The trust was £13.3 million off its financial plan at the end of September 2014, with it forecast to be £64.1 million in deficit by the year’s end.
Inspectors spent six days at Whipps Cross in November, visiting the hospital unannounced twice and identifying 15 areas where the trust must make improvements.
Since the inspection the CQC has issued four warning notices requiring the trust to improve the care and welfare of patients, its system for assessing and monitoring services, staffing levels, and handling of complaints.

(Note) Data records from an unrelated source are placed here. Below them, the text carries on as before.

(** X3: [init] assigns to [this.model] and to nothing else: the fields the
    constructor stored and the class of the object are as before.  When
    it returns, [this.model] is set; when it throws, the object is
    untouched ([this.model] keeps its old value).  It never calls a model
    backend. *)
Theorem init_only_sets_model (p : provider) :
  let out := init (ModelProvider := provider_ModelProvider B) p in
  let p' := snd (fst out) in
  constructed p' = constructed p
  /\ kind p' = kind p
  /\ (if is_ok (fst (fst out)) then initialised p' = true else p' = p)
  /\ generate_calls (snd out) = 0%nat.
Proof.
  intros out p'. subst p'.
  destruct out as [[r q] t] eqn:Hout. subst out.
  destruct (init_summary _ _ _ _ Hout) as (H1 & H2 & H3 & H4 & _).
  repeat split; assumption.
Qed.

(** X4: Every name [init] asks the secret store for is a version path
    [projects/.../versions/latest]. *)
Theorem secret_requests_are_latest_versions
    (self : GoogleAIStudioProvider) (name : jsstring) :
  In (SecretAccess name) (snd (GoogleAIStudioProvider_init B self)) ->
  exists middle, name = lit "projects/" ++ middle ++ lit "/versions/latest".
Proof.
  rewrite GoogleAIStudioProvider_init_cases.
  destruct (falsy (Some (s_secretName self))); [intros []|].
  destruct (falsy (s_project self)
            && negb (startsWith (s_secretName self) (lit "projects/")));
    [intros []|].
  assert (Hshape : exists middle,
             secretVersion self = lit "projects/" ++ middle ++ lit "/versions/latest").
  { unfold secretVersion.
    destruct (startsWith (s_secretName self) (lit "projects/")) eqn:Hfull.
    - destruct (startsWith_split _ _ Hfull) as [rest ->].
      exists rest. rewrite <- app_assoc. reflexivity.
    - exists (template (s_project self) ++ lit "/secrets/" ++ s_secretName self).
      rewrite <- !app_assoc. reflexivity. }
  destruct (accessSecretVersion B (secretVersion self));
    cbn [snd In]; intros [H|[]]; simplify_eq; exact Hshape.
Qed.

(** X5: The API key handed to the AI Studio client is the secret's payload
    with the white space around it removed: after a successful [init] the
    key of [this.model] is [payload.trim()], it neither starts nor ends
    with white space, and the model name is the configured one. *)
Theorem api_key_is_trimmed_payload
    (self self' : GoogleAIStudioProvider) (t : list event) :
  GoogleAIStudioProvider_init B self = (Ok tt, self', t) ->
  exists payload,
    accessSecretVersion B (secretVersion self) = Ok payload
    /\ s_model self' = Some (StudioModel (trim payload) (s_modelName self))
    /\ trimStart (trim payload) = trim payload
    /\ trimEnd (trim payload) = trim payload.
Proof.
  rewrite GoogleAIStudioProvider_init_cases.
  destruct (falsy (Some (s_secretName self))); [discriminate|].
  destruct (falsy (s_project self)
            && negb (startsWith (s_secretName self) (lit "projects/")));
    [discriminate|].
  destruct (accessSecretVersion B (secretVersion self)) as [payload|e];
    [|discriminate].
  intros H. simplify_eq. exists payload.
  repeat split; [apply trimStart_trim | apply trimEnd_trim].
Qed.

End Initialisation.

(* ------------------------------------------------------------------ *)
(** ** Configuration and selection, beyond the claims *)

Lemma or_default_nonempty (a : option jsstring) (d : jsstring) :
  d <> [] -> or_default a d <> [].
Proof. intros Hd. destruct a as [[|c s]|]; simpl; congruence. Qed.

Lemma falsy_or_else (a b : option jsstring) :
  falsy (or_else a b) = falsy a && falsy b.
Proof. destruct a as [[|c s]|]; reflexivity. Qed.

(** X6: Whatever the environment holds, the configuration has a non-empty
    model name, region, provider kind, secret reference and CORS origin
    and a truthy port: an unset or empty variable gives way to its
    default.  Only the project has no default, and it is missing exactly
    when neither [GOOGLE_CLOUD_PROJECT] nor [GCP_PROJECT] holds a
    non-empty string. *)
Theorem config_defaults (env : gmap string jsstring) :
  let cfg := load_config env in
  modelName cfg <> []
  /\ location cfg <> []
  /\ modelProvider cfg <> []
  /\ googleAIStudioApiSecret cfg <> []
  /\ corsOrigin cfg <> []
  /\ truthy (port cfg) = true
  /\ falsy (project cfg)
     = falsy (env !! "GOOGLE_CLOUD_PROJECT"%string)
       && falsy (env !! "GCP_PROJECT"%string).
Proof.
  cbn zeta. unfold load_config; cbn [modelName location modelProvider
    googleAIStudioApiSecret corsOrigin port project].
  repeat split; try (apply or_default_nonempty; discriminate).
  - destruct (env !! "PORT"%string) as [[|c s]|]; reflexivity.
  - apply falsy_or_else.
Qed.

(** [createProvider] in full. *)
Lemma createProvider_cases (cfg : config) :
  createProvider cfg tt =
    if str_eq (modelProvider cfg) GOOGLE_VERTEXAI then
      (Ok (Vertex (new_VertexAIProvider (modelName cfg) (project cfg) (location cfg))),
       tt, [using_vertex cfg])
    else if str_eq (modelProvider cfg) GOOGLE_AI_STUDIO then
      (Ok (AIStudio (studio_of cfg)), tt, [using_studio cfg])
    else
      (Throw (Error (lit "Invalid model provider: " ++ modelProvider cfg)), tt, []).
Proof.
  unfold createProvider.
  destruct (str_eq (modelProvider cfg) GOOGLE_VERTEXAI); [reflexivity|].
  destruct (str_eq (modelProvider cfg) GOOGLE_AI_STUDIO); reflexivity.
Qed.

Lemma str_eq_true (a b : jsstring) : str_eq a b = true -> a = b.
Proof. unfold str_eq. apply bool_decide_eq_true. Qed.

Lemma str_eq_refl (a : jsstring) : str_eq a a = true.
Proof. unfold str_eq. apply bool_decide_eq_true. reflexivity. Qed.

(** X7: When [createProvider] returns, the object is of the class the
    configuration names, holds the configured model name and project,
    has not been initialised, and one console line is all that happened;
    when it throws, the provider kind is neither recognised value and
    nothing was printed.  The comparison is exact: no case folding, no
    trimming. *)
Theorem createProvider_builds_configured_kind (cfg : config) :
  match createProvider cfg tt with
  | (Ok p, _, t) =>
      kind p = modelProvider cfg
      /\ initialised p = false
      /\ constructed p = p
      /\ exists line, t = [ConsoleLog line]
  | (Throw e, _, t) =>
      modelProvider cfg <> GOOGLE_VERTEXAI
      /\ modelProvider cfg <> GOOGLE_AI_STUDIO
      /\ t = []
  end.
Proof.
  rewrite createProvider_cases.
  destruct (str_eq (modelProvider cfg) GOOGLE_VERTEXAI) eqn:Hv.
  - apply str_eq_true in Hv. repeat split; [cbn [kind]; congruence|].
    eexists. reflexivity.
  - destruct (str_eq (modelProvider cfg) GOOGLE_AI_STUDIO) eqn:Hs.
    + apply str_eq_true in Hs. repeat split; [cbn [kind]; congruence|].
      eexists. reflexivity.
    + repeat split; intros E; rewrite E, str_eq_refl in *; discriminate.
Qed.
Lemma parse_sitemap_loop_sound c locs urls out finished :
  parse_sitemap_loop c locs urls = (out, finished) →
  ∀ u, u ∈ out →
    u ∈ urls
    ∨ ∃ text, Some text ∈ locs ∧ u = Str.strip text
        ∧ is_internal c u = Ok true ∧ is_valid_url u = true.
Proof.
  revert urls. induction locs as [|[text|] locs IH]; intros urls Hloop u Hu.
  - injection Hloop as <- _. by left.
  - cbn [parse_sitemap_loop] in Hloop.
    destruct (is_internal c (Str.strip text)) as [internal|] eqn:Hint.
    2: { injection Hloop as <- _. by left. }
    destruct (IH _ Hloop u Hu) as [Hin|(t & Ht & Hrest)].
    + destruct (internal && is_valid_url (Str.strip text)) eqn:Hok;
        [|by left].
      apply elem_of_app in Hin as [Hin|Hnew]; [by left|].
      apply list_elem_of_singleton in Hnew as ->.
      apply andb_prop in Hok as [-> Hvalid].
      right. exists text. repeat split; try done. by left.
    + right. exists t. split; [by right|done].
  - injection Hloop as <- _. by left.
Qed.

Lemma parse_sitemap_loop_finished c locs urls out :
  parse_sitemap_loop c locs urls = (out, true) →
  (None ∉ locs)
  ∧ (∀ u, u ∈ urls → u ∈ out)
  ∧ ∀ text, Some text ∈ locs →
      is_internal c (Str.strip text) = Ok true →
      is_valid_url (Str.strip text) = true →
      Str.strip text ∈ out.
Proof.
  revert urls. induction locs as [|[text|] locs IH]; intros urls Hloop.
  - injection Hloop as <-. split; [apply not_elem_of_nil|]. split; [done|].
    intros text Hin. by apply elem_of_nil in Hin.
  - cbn [parse_sitemap_loop] in Hloop.
    destruct (is_internal c (Str.strip text)) as [internal|] eqn:Hint;
      [|done].
    apply IH in Hloop as (Hnone & Hkeep & Hrest).
    split; [by apply not_elem_of_cons|]. split.
    + intros u Hu. apply Hkeep. destruct (_ && _); [|done].
      apply elem_of_app. by left.
    + intros t Ht Hint' Hvalid.
      apply elem_of_cons in Ht as [[= ->]|Ht]; [|by apply Hrest].
      apply Hkeep. rewrite Hint in Hint'. injection Hint' as ->.
      rewrite Hvalid. simpl. apply elem_of_app. right. by left.
  - done.
Qed.

(** X9. Every URL that [parse_sitemap] returns is the stripped text of a
    [loc] element, is same-domain and passes the extension test.  When the
    call sets [sitemap_loaded], the response had status 200 and a body
    that parsed, every [loc] element had a text, and the returned set holds
    exactly the stripped texts that are same-domain and pass the test. *)
Theorem parse_sitemap_exact c r urls c2 :
  parse_sitemap c r = (urls, c2) →
  sitemap_loaded c = false →
  (urls ≠ [] ∨ sitemap_loaded c2 = true →
   ∃ text locs,
     r = GetResponse 200 (Ok text) ∧ findall_loc text = Ok locs
     ∧ (∀ u, u ∈ urls →
          ∃ t, Some t ∈ locs ∧ u = Str.strip t
               ∧ is_internal c u = Ok true ∧ is_valid_url u = true)
     ∧ (sitemap_loaded c2 = true →
        (None ∉ locs)
        ∧ ∀ t, Some t ∈ locs →
            is_internal c (Str.strip t) = Ok true →
            is_valid_url (Str.strip t) = true →
            Str.strip t ∈ urls)).
Proof.
  unfold parse_sitemap. intros Hparse Hfresh Hsome.
  assert (Hnone : ([] : list string, c) = (urls, c2) → False).
  { intros [= <- <-]. destruct Hsome; congruence. }
  destruct r as [|status [text|]]; [done| |by destruct (status =? 200)].
  destruct (Z.eqb_spec status 200) as [->|_]; [|done].
  destruct (findall_loc text) as [locs|] eqn:Hlocs; [|done].
  destruct (parse_sitemap_loop c locs []) as [urls' finished] eqn:Hloop.
  injection Hparse as <- <-. exists text, locs.
  split; [done|]. split; [done|]. split.
  - intros u Hu.
    destruct (parse_sitemap_loop_sound _ _ _ _ _ Hloop u Hu) as [Hin|Hex];
      [by apply elem_of_nil in Hin|done].
  - destruct finished; [|congruence]. intros _.
    by apply parse_sitemap_loop_finished in Hloop as (? & _ & ?).
Qed.

Lemma parse_sitemap_loop_base_domain c c' locs urls :
  base_domain c' = base_domain c →
  parse_sitemap_loop c' locs urls = parse_sitemap_loop c locs urls.
Proof.
  intros Hdom. revert urls. induction locs as [|[text|] locs IH]; intros urls.
  - done.
  - cbn [parse_sitemap_loop].
    rewrite (is_internal_base_domain c c' _ Hdom).
    destruct (is_internal c (Str.strip text)); [apply IH|done].
  - done.
Qed.

(** X10. The URLs that the sitemap bootstrap returns do not depend on the
    robots policy: whatever [robots.txt] allowed, denied or failed to
    deliver, [parse_sitemap] returns the same URLs. *)
Theorem sitemap_ignores_robots w c r :
  (parse_sitemap (load_robots w c) r).1 = (parse_sitemap c r).1.
Proof.
  destruct (load_robots_same w c) as (_ & Hdom & _).
  unfold parse_sitemap.
  destruct r as [|status [text|]]; [done| |by destruct (status =? 200)].
  destruct (status =? 200); [|done].
  destruct (findall_loc text) as [locs|]; [|done].
  rewrite (parse_sitemap_loop_base_domain c _ _ _ Hdom).
  by destruct (parse_sitemap_loop c locs []).
Qed.

End Sitemap.

(** ** More on the scheduler *)

Section Rounds.
Context `{!Library}.

(** *** Which URLs get into the queue and the result list *)

Lemma handle_url_resume_gate url depth r c c' out :
  handle_url_resume url depth r c = (c', out) →
  robots_loaded c' = robots_loaded c ∧ robot_parser c' = robot_parser c
  ∧ ∃ links,
      urls_to_visit c' = urls_to_visit c ++ ((λ l, (l, depth + 1)) <$> links)
      ∧ Forall (λ l, is_valid_url l = true ∧ can_fetch c l = true) links.
Proof.
  unfold handle_url_resume. intros Hres.
  assert (Hsame : ∀ c1 o, (c1, o) = (c', out) →
            urls_to_visit c1 = urls_to_visit c →
            ∃ links, urls_to_visit c' = urls_to_visit c
                       ++ ((λ l, (l, depth + 1)) <$> links)
              ∧ Forall (λ l, is_valid_url l = true ∧ can_fetch c l = true)
                  links).
  { intros c1 o [= <- _] Hq. exists []. rewrite Hq, app_nil_r. auto. }
  destruct (fetch r) as [[html|]|].
  2,3: injection Hres as <- <-; repeat split; auto; by eapply Hsame.
  destruct (Str.truthy html).
  2: injection Hres as <- <-; repeat split; auto; by eapply Hsame.
  cbn [max_depth set_result_urls] in Hres.
  destruct (depth <? max_depth c).
  2: injection Hres as <- <-; repeat split; auto; by eapply Hsame.
  destruct (parse_links _ html url) as [links|] eqn:Hlinks.
  2: injection Hres as <- <-; repeat split; auto; by eapply Hsame.
  rewrite enqueue_links_eq in Hres.
  injection Hres as <- <-. repeat split; auto.
  eexists. split; [reflexivity|].
  apply Forall_forall. intros l Hl.
  apply list_elem_of_filter in Hl as [_ Hl].
  rewrite set_iter_elem in Hl.
  destruct (parse_links_extracted _ _ _ _ Hlinks l Hl)
    as (anchors & Hanchors & Hex).
  by destruct Hex as (? & ? & _ & _ & _ & _ & ? & ?).
Qed.

Lemma step_gate (s : state) (e : event) (url : string) :
  can_fetch (self (step s e)) url = can_fetch (self s) url.
Proof.
  destruct e as [|i|i r]; simpl.
  - destruct (phase s); try done. destruct (forallb _ _); [|done].
    by destruct (loop_iteration_cases s) as [[_ ->]|[_ ->]].
  - destruct (tasks s !! i) as [t|]; [|done]. by destruct (t_status t).
  - destruct (tasks s !! i) as [t|]; [|done].
    destruct (t_status t); try done.
    destruct (handle_url_resume _ _ _ _) as [c' out] eqn:Hres.
    apply handle_url_resume_gate in Hres as (Hloaded & Hparser & _).
    unfold can_fetch. simpl. by rewrite Hloaded, Hparser.
Qed.

(** A property of URLs is kept by a step when the queue still has it after
    the second half of any unit of the round. *)
Lemma urls_inv_step (P : string → Prop) (s : state) (e : event) :
  (∀ i t r, tasks s !! i = Some t →
     Forall (λ e, P e.1)
       (urls_to_visit
          (handle_url_resume (t_url t) (t_depth t) r (self s)).1)) →
  urls_inv P s → urls_inv P (step s e).
Proof.
  intros Hlinks (Hqueue & Htasks & Hresults).
  destruct e as [|i|i r]; simpl.
  - destruct (phase s); try done. destruct (forallb _ _); [|done].
    destruct (loop_iteration_cases s) as [[_ ->]|[_ ->]].
    { by repeat split. }
    repeat split; simpl; auto.
    + by apply Forall_drop.
    + apply Forall_fmap, Forall_forall. intros e He. simpl.
      apply fresh_admitted in He as (Hin & _).
      rewrite Forall_forall in Hqueue. by apply Hqueue.
  - destruct (tasks s !! i) as [t|] eqn:Hi; [|done].
    destruct (t_status t); try done.
    repeat split; simpl; auto.
    apply Forall_insert; [done|]. simpl.
    rewrite Forall_forall in Htasks. apply Htasks.
    by eapply list_elem_of_lookup_2.
  - destruct (tasks s !! i) as [t|] eqn:Hi; [|done].
    destruct (t_status t); try done.
    assert (Ht : P (t_url t)).
    { rewrite Forall_forall in Htasks. apply Htasks.
      by eapply list_elem_of_lookup_2. }
    specialize (Hlinks i t r Hi).
    destruct (handle_url_resume _ _ _ _) as [c' out] eqn:Hres.
    apply handle_url_resume_shape in Hres
      as (_ & _ & _ & _ & _ & Hres & _).
    repeat split; simpl; auto.
    + by apply Forall_insert.
    + destruct Hres as [->| ->]; [done|].
      apply Forall_app. split; [done|]. by apply Forall_singleton.
Qed.
(** The claim C3 as stated includes [decode]; the [operator[]] of the five
    stages does not test [enabled()]: on a disabled stage it dereferences
    the null request. *)
Lemma disabled_stage_decode_dereferences_null :
  AntispoofingClassifier.decode
    (AntispoofingClassifier.make "" "CPU" 16 false false false) 0 = Undefined
  ∧ AgeGenderDetection.decode
      (AgeGenderDetection.make "" "CPU" 16 false false false) 0 = Undefined
  ∧ fst (BaseDetection.enabled
           (sbase (AntispoofingClassifier.make "" "CPU" 16 false false false))) = false.
Proof. by vm_compute. Qed.

(** ** Decoding by index *)



Section Decoding.

Lemma no_throw_Value {A} (a : A) : no_throw (Value a).
Proof. by intros e. Qed.

Lemma no_throw_bind {A B} (m : Outcome A) (k : A → Outcome B) :
  no_throw m → (∀ a, no_throw (k a)) → no_throw (m ≫= k).
Proof.
  intros Hm Hk e. destruct m as [a|e0|]; simpl; [apply Hk| |done].
  by destruct (Hm e0).
Qed.

Lemma no_throw_read_f32 b i : no_throw (read_f32 b i).
Proof.
  intros e. unfold read_f32.
  destruct (mem b); try done. destruct (i <? 0); [done|]. by destruct (_ !! _).
Qed.

Lemma no_throw_int_result v : no_throw (int_result v).
Proof. intros e. unfold int_result. by destruct (Int.in_range v). Qed.

(** An exception of [m ≫= k] comes from [m] when [k] cannot throw. *)
Lemma thrown_by_prefix {A B} (m : Outcome A) (k k' : A → Outcome B) e :
  (∀ a, no_throw (k a)) → m ≫= k = Thrown e → m ≫= k' = Thrown e.
Proof. intros Hk. destruct m as [a| |]; simpl; [by intros ?%Hk|done..]. Qed.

Sir Mike said: “Our inspection of Whipps Cross University Hospital has highlighted a number of serious concerns surrounding poor leadership, a culture of bullying, and low staffing which has led to risks to patient safety.
“There is a large section of the population in East London who depend on this hospital and they are entitled to services which provide safe, effective, compassionate and high quality care.
“Barts Health NHS Trust has not given sufficient priority to safety.”
The trust’s chief executive, Peter Morris, said: “The special measures regime is designed to aid service improvement by providing help and support where it is most needed. It has worked well with NHS organisations in other parts of the country and I am confident it will work here.
“Barts Health is committed to ensuring the safety and welfare of every one of its patients. This report describes services that fall a long way short of what we aspire to. We are very sorry for the failings identified by the CQC in some of our services at Whipps Cross and we know the trust has a big challenge ahead.”